### Records for this task
Lemma line_flushes color area base rs p :
  Forall (λ r, r ≠ []) rs →
  fold_left (λ p r, line_flush color area base r p) rs p =
  Pen (pn_marks p ++ map (circle_of color) (dots rs)) (pn_line p ++ moves (strokes rs))
    (pn_area p ++ if area then concat (map (area_text base) (strokes rs)) else []).
Proof.
  intros Hr. revert p. induction Hr as [|r rs Hr _ IH]; intros p.
  - destruct p, area; cbn; by rewrite !app_nil_r.
  - cbn [fold_left]. rewrite IH. destruct r as [|q [|q' r]]; [done|..].
    + unfold dots, strokes, moves. cbn. destruct q as [x y]. cbn. by rewrite <- app_assoc.
    + assert (dots ((q :: q' :: r) :: rs) = dots rs ∧ strokes ((q :: q' :: r) :: rs) = (q :: q' :: r) :: strokes rs) as [-> ->].
      { unfold dots, strokes. cbn [List.filter length]. rewrite bool_decide_eq_false_2, bool_decide_eq_true_2 by lia. done. }
      destruct q as [x y]. unfold moves. cbn [line_flush pn_marks pn_line pn_area map concat]. f_equal.
      * by rewrite <- !app_assoc.
      * destruct area; [|done]. by rewrite <- app_assoc.
Qed.

Lemma runs_ne {A} (vs : list (option A)) rs : runs vs rs → Forall (λ r, r ≠ []) rs.
Proof. induction 1; try constructor; auto. Qed.

(** C25. A line chart draws every number of a series once and nothing else: a
    number with a gap on both sides as a dot, and every longer run of numbers
    as one stroke of the line through its points in order, so that the line
    never crosses a gap; the area, where the series has one, lies under
    exactly the strokes of the line. *)
Theorem line_draws_runs f n y s :
  ∃ rs, runs (points_of f n y (se_values s)) rs
    ∧ draw_line f n y s =
        map (circle_of (se_color s)) (dots rs)
        ++ path_of (if se_area s then concat (map (area_text (fadd (fr_t f) (fr_ph f))) (strokes rs)) else [])
             [fill (se_color s); class "chart__area"]
        ++ path_of (moves (strokes rs)) [(js "style", js "stroke:" ++ se_color s); class "chart__line"]
    ∧ concat rs = omap id (points_of f n y (se_values s)).
Proof.
  destruct (walk_runs (line_flush (se_color s) (se_area s) (fadd (fr_t f) (fr_ph f))) (points_of f n y (se_values s)))
    as [(rs & Hr & Hw) _]; [done|].
  exists rs. split; [done|]. split; [|by apply runs_concat].
  unfold draw_line. rewrite Hw, line_flushes by (by eapply runs_ne). cbn [pn_marks pn_line pn_area app]. done.
Qed.

(** ** What a column shows *)

(** The segments of a column, from below: rectangles, then at most one cap. *)
Definition column_shape (l : list svg) (n : nat) : Prop :=
  ∃ rects caps, l = rects ++ caps ∧ Forall (λ e, sv_tag e = js "rect") rects ∧ Forall (λ e, sv_tag e = js "path") caps
    ∧ (length caps <= 1)%nat ∧ (length l <= n)%nat.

### Work instructions
Please copy every line of the records above in which "number" appears.

### Solution to the exercise
(** C25. A line chart draws every number of a series once and nothing else: a
    number with a gap on both sides as a dot, and every longer run of numbers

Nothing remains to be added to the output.